--- Exercise prompt ---
Taking the line that contains "version a = version b ->" as the starting point, give again exactly every line up to and including the last line of the records below.

--- Records from a data source ---
(** * The model router of [src/models/router.py]

    A shallow embedding of [ModelRouter]: the keyword classifier
    ([detect_task_type]), the registry lookup ([_get_model_config]), the
    selection policy ([select_model]), the dispatch ([chat_completion]) and
    the decoding of server-sent-event lines ([_extract_content] and the
    streaming loops of the two transports).

    Conventions of the embedding.
    - A Python [str] is a [string]; a character stands for a code point
      below 256, so [String.length] is Python's [len] and [lower] is [str.lower]
      on that range.
    - A Python value that comes out of the YAML configuration or out of
      [json.loads] is a [pyval]; a [dict] with string keys is an association
      list in insertion order ([pydict]).
    - A function that can raise returns a [result]; [try]/[except] is a
      match on it. *)

From Stdlib Require Import String Ascii List Bool Arith ZArith Lia.
Import ListNotations.
Open Scope string_scope.

(** ** Python strings *)

(** [str.lower] on one code point below 256: the letters [A]-[Z] and the
    Latin-1 capitals 192-222 (the multiplication sign 215 apart) move up
    by 32, everything else stays. *)
Definition lower_char (c : ascii) : ascii :=
  let n := nat_of_ascii c in
  if (((65 <=? n) && (n <=? 90)) ||
      ((192 <=? n) && (n <=? 222) && negb (n =? 215)))%nat
  then ascii_of_nat (n + 32)
  else c.

(** [s.lower()] *)
Fixpoint lower (s : string) : string :=
  match s with
  | EmptyString => EmptyString
  | String c s' => String (lower_char c) (lower s')
  end.

(** [line.startswith(p)] *)
Definition startswith (line p : string) : bool := prefix p line.

(** [sub in s] for two strings: [sub] starts at some position of [s]. *)
Fixpoint str_in (sub s : string) : bool :=
  prefix sub s ||
  match s with
  | EmptyString => false
  | String _ s' => str_in sub s'
  end.

(** [s[n:]] *)
Fixpoint str_from (n : nat) (s : string) : string :=
  match n, s with
  | O, _ => s
  | S _, EmptyString => EmptyString
  | S n', String _ s' => str_from n' s'
  end.

(** What "contains" means, independently of the search above. *)
Definition Substring (sub s : string) : Prop :=
  exists pre post, s = pre ++ sub ++ post.

(** ** The task classifier *)

Definition code_keywords : list string :=
  ["code"; "function"; "bug"; "error"; "python"; "javascript"; "typescript";
   "html"; "css"; "sql"; "api"; "database"].

Definition math_keywords : list string :=
  ["calculate"; "math"; "solve"; "equation"; "logic"; "reasoning"; "proof";
   "algorithm"].

Definition creative_keywords : list string :=
  ["write"; "story"; "poem"; "creative"; "essay"; "blog"; "article"; "draft"].

(** [any(kw in text for kw in kws)] *)
Definition any_kw_in (kws : list string) (text : string) : bool :=
  existsb (fun kw => str_in kw text) kws.
Lemma ConvertAll_spec {U} (U_default : U) (converter : T -> U) l :
  valid l = true ->
  elements (ConvertAll U_default converter l) = converter <$> elements l
  /\ _Count (ConvertAll U_default converter l) = _Count l
  /\ _Capacity (ConvertAll U_default converter l) = _Count l
  /\ valid (ConvertAll U_default converter l) = true.
Proof.
  intros Hv. pose proof (proj1 (valid_true _) Hv) as (Hc & Hmax & _).
  unfold ConvertAll.
  destruct (List_sized_spec U_default (_Count l)) as (b0 & -> & Hlen0 & _); [lia|].
  destruct (put_loop (_Count l) (_Count l) b0 false (fun i => i)
              (fun i => converter <$> get l i) 0 (_Count l) 0)
    as (b' & -> & Hlen' & Hload); [lia | intros; lia | lia | lia |].
  assert (Hb : forall j, 0 <= j < _Count l -> load b' j = converter <$> get l j).
  { intros j Hj. rewrite Hload.
    destruct (0 + 0 <=? j) eqn:A1, (j <? _Count l + 0) eqn:A2; try lia.
    simpl. do 2 f_equal. lia. }
  split; [|split; [reflexivity|split; [reflexivity|]]].
  - unfold elements at 1. simpl. apply elements_of_get; assumption.
  - apply valid_block; try lia.
    intros j Hj. rewrite Hb by lia.
    destruct (get_elements l j Hv Hj) as (x & -> & _). simpl. eauto.
Qed.

Lemma lookup_load b (k : nat) :
  (k < length b)%nat -> b !! k = Some (load b (Z.of_nat k)).
Proof.
  intros Hk. unfold load.
  assert (E : inside b (Z.of_nat k) = true) by (apply inside_true; lia).
  rewrite E, Nat2Z.id. destruct (lookup_lt_is_Some_2 b k Hk) as [s ->]. reflexivity.
Qed.

Lemma CopyTo_inside (where_ : list (slot T)) l :
  valid l = true -> _Count l <= Z.of_nat (length where_) ->
  CopyTo where_ l
  = ((Some <$> elements l) ++ drop (Z.to_nat (_Count l)) where_, false).
Proof.
  intros Hv Hlen. pose proof (proj1 (valid_true _) Hv) as (Hc & _).
  pose proof (length_elements l Hv) as Hle.
  unfold CopyTo.
  destruct (fill_loop (fun i => i) (fun i => get l i) 0 (_Count l) 0 where_)
    as (w & -> & Hlw & Hload); [lia | intros; lia | lia | lia |].
  f_equal. apply list_eq. intros k.
  destruct (decide (k < length where_)%nat) as [Hk|Hk].
  - rewrite (lookup_load w k) by lia. rewrite Hload.
    destruct (decide (Z.of_nat k < _Count l)) as [Hin|Hout].
    + destruct (0 + 0 <=? Z.of_nat k) eqn:A1, (Z.of_nat k <? _Count l + 0) eqn:A2; try lia.
      simpl. rewrite lookup_app_l by (rewrite length_fmap; lia).
      rewrite list_lookup_fmap.
      destruct (get_elements l (Z.of_nat k) Hv ltac:(lia)) as (x & Hg & Hx).
      rewrite Nat2Z.id in Hx. rewrite Hx. simpl. f_equal.
      rewrite <- Hg. f_equal. lia.
    + destruct (Z.of_nat k <? _Count l + 0) eqn:A2; try lia.
      rewrite andb_false_r.
      rewrite lookup_app_r by (rewrite length_fmap; lia).
      rewrite length_fmap, lookup_drop.
      replace (Z.to_nat (_Count l) + (k - length (elements l)))%nat with k by lia.
      symmetry. apply lookup_load. assumption.
  - rewrite !lookup_ge_None_2; [reflexivity | | lia].
    rewrite length_app, length_fmap, length_drop. lia.
Qed.
(** The disk usage of one path.  The script reads the attribute
    [f_available], which an [os.statvfs_result] does not have. *)
Definition disk_usage (h : Host) (path : pathlike) : M dict unit :=
  try_except
    (statvfs <- lift (os_statvfs h (path_str path)) ;;
     blocks <- statvfs_getattr statvfs "f_blocks" ;;
     frsize <- statvfs_getattr statvfs "f_frsize" ;;
     let total_gb := (inject_Z (blocks * frsize) / inject_Z (1024 ^ 3))%Q in
     available <- statvfs_getattr statvfs "f_available" ;;
     frsize' <- statvfs_getattr statvfs "f_frsize" ;;
     let free_gb := (inject_Z (available * frsize') / inject_Z (1024 ^ 3))%Q in
     setitem "total_gb" (VFloat (py_round total_gb 2)) ;;
     setitem "free_gb" (VFloat (py_round free_gb 2)) ;;
     used <- py_div (total_gb - free_gb)%Q total_gb ;;
     setitem "used_percent" (VFloat (py_round (used * 100) 1)))
    is_Exception
    (fun _ => ret tt).

(** One turn of the loop of [get_filesystem_info], for a path that
    exists: the dictionary [fs_info]. *)
Definition fs_entry (h : Host) (path : pathlike) : result dict :=
  returning [ ("path", VStr (path_str path)) ]
    ((if String.eqb (platform_system h) "Darwin" then darwin_fs_type h path
      else if String.eqb (platform_system h) "Linux" then linux_fs_type h path
      else ret tt) ;;
     disk_usage h path).

(** [get_filesystem_info()] *)
Definition get_filesystem_info (h : Host) : result dict :=
  returning []
    (cwd <- lift (os_getcwd h) ;;
     home <- lift (path_home h) ;;
     let paths_to_check :=
       [ ("current_dir", PStr cwd); ("home", PPath home); ("tmp", PStr "/tmp") ] in
     for_each paths_to_check (fun '(name, path) =>
       if negb (os_path_exists h (path_str path)) then ret tt
       else
         fs_info <- lift (fs_entry h path) ;;
         setitem name (VDict fs_info))).

Definition test_file : string := "io_test_tmp.bin".
Definition test_size : Z := 100 * 1024 * 1024.

(** The write test of [get_io_performance]; the state is the world and
    the dictionary [info]. *)
Definition write_test (h : Host) : M (World * dict) unit :=
  start <- on_fst (time_now h) ;;
  on_fst (open_write h OpenProbeWrite test_file) ;;
  data <- on_fst (os_urandom h test_size) ;;
  on_fst (file_write h test_file data) ;;
  on_fst (check h FlushProbe) ;;
  on_fst (check h FsyncProbe) ;;
  stop <- on_fst (time_now h) ;;
  let write_time := (stop - start)%Q in
  write_speed <- py_div (inject_Z test_size / inject_Z (1024 * 1024))%Q write_time ;;
  on_snd (setitem "write_speed_mb_s" (VFloat (py_round write_speed 2))).
Lemma network_eq_valid (a b : network) :
  valid a -> valid b -> network_eq a b = true -> a = b.
Proof.
  intros (Hpa & _) (Hpb & _) H. unfold network_eq in H.
  apply andb_prop in H as [H Hm]. apply andb_prop in H as [Hv Ha].
  apply version_eqb_eq in Hv. apply Z.eqb_eq in Ha, Hm.
  assert (Hh : hostmask a = hostmask b) by (unfold hostmask; congruence).
  rewrite !hostmask_ones, !Z.ones_equiv in Hh by assumption.
  assert (Hpow : 2 ^ (max_prefixlen (version a) - prefixlen a)
                 = 2 ^ (max_prefixlen (version b) - prefixlen b)) by lia.
  apply Z.pow_inj_r in Hpow; [|lia..].
  destruct a, b; cbn in *. subst. f_equal. lia.
Qed.

Lemma network_eq_false (a b : network) :
  valid a -> valid b -> network_eq a b = false -> a <> b.
Proof. intros _ _ H ->. rewrite network_eq_refl in H. discriminate. Qed.

Lemma subnet_of_family (a b : network) :
  version a = version b ->
  subnet_of a b = Ok ((network_address b <=? network_address a)
                      && (broadcast_address a <=? broadcast_address b)).
Proof.
  intros E. unfold subnet_of, _is_subnet_of.
  now rewrite E, version_eqb_refl.
Qed.

Lemma subnet_of_other_family (a b : network) :
  version a <> version b -> subnet_of a b = Raise TypeError.
Proof.
  intros E. unfold subnet_of, _is_subnet_of.
  now rewrite version_eqb_neq.
Qed.

Lemma subnet_of_true (a b : network) :
  subnet_of a b = Ok true <-> version a = version b /\ within a b.
Proof.
  unfold subnet_of, _is_subnet_of, within.
  destruct (version_eqb (version a) (version b)) eqn:E; cbn.
  - apply version_eqb_eq in E. split.
    + intros [= H]. apply andb_prop in H as [H1 H2].
      apply Z.leb_le in H1, H2. auto.
    + intros (_ & H1 & H2). f_equal. apply andb_true_intro.
      split; now apply Z.leb_le.
  - split; [discriminate|]. intros [Hv _].
    apply version_eqb_eq in Hv. congruence.
Qed.

Lemma subnet_of_false (a b : network) :
  subnet_of a b = Ok false <-> version a = version b /\ ~ within a b.
Proof.
  unfold subnet_of, _is_subnet_of, within.
  destruct (version_eqb (version a) (version b)) eqn:E; cbn.
  - apply version_eqb_eq in E. split.
    + intros [= H]. split; [assumption|]. intros [H1 H2].
      apply Z.leb_le in H1, H2. rewrite H1, H2 in H. discriminate.
    + intros (_ & H). f_equal. apply not_true_is_false. intros Ht.
      apply andb_prop in Ht as [H1 H2]. apply Z.leb_le in H1, H2. auto.
  - split; [discriminate|]. intros [Hv _].
    apply version_eqb_eq in Hv. congruence.
Qed.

--- Output for this exercise ---
  version a = version b ->
  subnet_of a b = Ok ((network_address b <=? network_address a)
                      && (broadcast_address a <=? broadcast_address b)).
Proof.
  intros E. unfold subnet_of, _is_subnet_of.
  now rewrite E, version_eqb_refl.
Qed.

Lemma subnet_of_other_family (a b : network) :
  version a <> version b -> subnet_of a b = Raise TypeError.
Proof.
  intros E. unfold subnet_of, _is_subnet_of.
  now rewrite version_eqb_neq.
Qed.

Lemma subnet_of_true (a b : network) :
  subnet_of a b = Ok true <-> version a = version b /\ within a b.
Proof.
  unfold subnet_of, _is_subnet_of, within.
  destruct (version_eqb (version a) (version b)) eqn:E; cbn.
  - apply version_eqb_eq in E. split.
    + intros [= H]. apply andb_prop in H as [H1 H2].
      apply Z.leb_le in H1, H2. auto.
    + intros (_ & H1 & H2). f_equal. apply andb_true_intro.
      split; now apply Z.leb_le.
  - split; [discriminate|]. intros [Hv _].
    apply version_eqb_eq in Hv. congruence.
Qed.

Lemma subnet_of_false (a b : network) :
  subnet_of a b = Ok false <-> version a = version b /\ ~ within a b.
Proof.
  unfold subnet_of, _is_subnet_of, within.
  destruct (version_eqb (version a) (version b)) eqn:E; cbn.
  - apply version_eqb_eq in E. split.
    + intros [= H]. split; [assumption|]. intros [H1 H2].
      apply Z.leb_le in H1, H2. rewrite H1, H2 in H. discriminate.
    + intros (_ & H). f_equal. apply not_true_is_false. intros Ht.
      apply andb_prop in Ht as [H1 H2]. apply Z.leb_le in H1, H2. auto.
  - split; [discriminate|]. intros [Hv _].
    apply version_eqb_eq in Hv. congruence.
Qed.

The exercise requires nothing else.